A block diagram of a common configuration DDS 10 is shown in FIG. 1. This block diagram is typical of either a decimal or binary DDS. The DDS has, as its first stage, a phase accumulator 11, a possible configuration for which comprises an adder 12 which has both clock and phase increment inputs and a latch 13, which receives inputs from a reference clock signal source, f.sub.c, and another means such as a switch or a register, which specifies the integer phase increment, N. This phase accumulator is typically an accumulating adder or counter or other means for generating a numeric sequence representing phase presettable to an arbitrary number N which generates addresses which are then applied to a phase to amplitude mapping or conversion device 14, such as a wave table, waveform memory or look up table, to obtain amplitude values for the waveform at instantaneous phase locations. Alternatively, other arrangements such as mapping or logic devices or any device capable of performing phase to amplitude conversion or mapping can be used. The output of the memory is latched at 15 in synchronism with the input reference frequency and applied to a digital-to-analog converter 16. The output of the D/A converter is then filtered to remove spurious (e.g. anti-aliasing, sampling noise, etc.) frequency components higher than the Nyquist frequency and, thus, produce the desired waveform at the desired frequency. Operation of this filter is not germane to an understanding of the invention and it is, therefore, not illustrated or further discussed. This arrangement is well understood in the art and further detailed disclosure is not deemed necessary. A review of the operation of such devices and a detailed disclosure of a decimally-operating DDS, implemented with binary hardware, is provided in U.S. application Ser. No. 07/325,359, filed Mar. 17, 1989, entitled Coherent Direct Digital Synthesizer, by the inventor herein and commonly assigned, which is hereby incorporated by reference herein.

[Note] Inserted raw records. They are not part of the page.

(** * mongodb-mcp: the tool-calling clients and the MongoDB tool server

    A shallow embedding of [src/google_client.py], [src/openai_client.py]
    and [src/server.py], and the properties of the tool catalog adapter,
    of the orchestration loop and of the server's result conversion.

    Python values are modelled by inductive types, dictionaries by
    association lists in insertion order (the keys of a dictionary are
    pairwise distinct), exceptions by an explicit [Raise] result, and the
    three external collaborators (model provider, tool host, database) by
    functions over an abstract world state. *)

From Stdlib Require Import List String Ascii ZArith Bool Lia.
Import ListNotations.
Open Scope string_scope.
Open Scope list_scope.

Set Implicit Arguments.
Set Warnings "-register-all".

(* ================================================================== *)
(** * Python results and exceptions                                    *)
(* ================================================================== *)

(** An exception: its class name and the text [str(e)] gives. *)
Record exn := Exn { exc_type : string; exc_msg : string }.

(** What evaluating a Python expression gives: a value, or an exception
    that propagates. *)
Inductive result (A : Type) : Type :=
| Ok (a : A)
| Raise (e : exn).
Arguments Ok {A} a.
Arguments Raise {A} e.

(** What running a coroutine of a client gives: the value it returns, the
    exception it raises, or, for the [while] loop only, the recursion
    budget of the embedding used up before the loop ended. *)
Inductive outcome (A : Type) : Type :=
| Returns (a : A)
| Raises (e : exn)
| OutOfFuel.
Arguments Returns {A} a.
Arguments Raises {A} e.
Arguments OutOfFuel {A}.

Definition TypeError (msg : string) : exn := Exn "TypeError" msg.
Definition IndexError (msg : string) : exn := Exn "IndexError" msg.
Definition AttributeError (msg : string) : exn := Exn "AttributeError" msg.

Definition str_in (k : string) (ks : list string) : bool :=
  existsb (String.eqb k) ks.

Definition prefix_of {A} (l1 l2 : list A) : Prop := exists k, l2 = l1 ++ k.
(** The export callback, given what the SDK returned for [getTokens],
    [getTokenGroups], [getTokenCollections], [getBrands] and [getTokenThemes]. *)
Definition export (allTokens : list Token) (allTokenGroups : list TokenGroup)
    (tokenCollections : list DesignSystemCollection) (brands : list Brand)
    (themes : list TokenTheme) (context : PulsarContext) : M (list OutputFile) :=
  filtered <- filterByBrand allTokens allTokenGroups brands context ;;
  let tokens := fst filtered in
  let tokenGroups := snd filtered in
  if themesRequested context
  then
    themesToApply <-
      mapM (resolveTheme themes)
           (match themeIds context with Some ids => ids | None => [] end) ;;
    exportThemes context tokens tokenGroups tokenCollections themesToApply
  else withoutThemeFiles context tokens tokenGroups tokenCollections.

(** ** Notions used to state the properties *)

(** The parent chain of a group id, as the data model describes it: the
    groups met from [current] upwards, ending at a group without parent or
    at a reference that no group answers. *)
Inductive ancestors (tokenGroups : list TokenGroup) : option string -> list TokenGroup -> Prop :=
| ancestors_root : forall current,
    truthy current = false -> ancestors tokenGroups current []
| ancestors_dangling : forall id,
    truthy (Some id) = true -> findGroup tokenGroups id = None ->
    ancestors tokenGroups (Some id) []
| ancestors_parent : forall id group chain,
    truthy (Some id) = true -> findGroup tokenGroups id = Some group ->
    ancestors tokenGroups (group_parentGroupId group) chain ->
    ancestors tokenGroups (Some id) (group :: chain).

(** A group whose lower-cased name is a known component name. *)
Definition isKnownComponent (group : TokenGroup) : bool :=
  includes knownComponents (toLowerCase (group_name group)).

As pointed out above, dual-tone sinusoidal signals are commonly used to characterize non-linearities of electronic circuits. For instance, whether the modulation is desired or parasitic, the cross-modulation product of a circuit could be analyzed by application of a dual-tone signal (in this case, containing two sinusoidal components at different frequencies). Amplifiers, adders and modulators as well as many other types of circuit can be analyzed or tested by exciting their inputs with a dual-tone signal and measuring the harmonics in order to characterize the non-linearity of the device.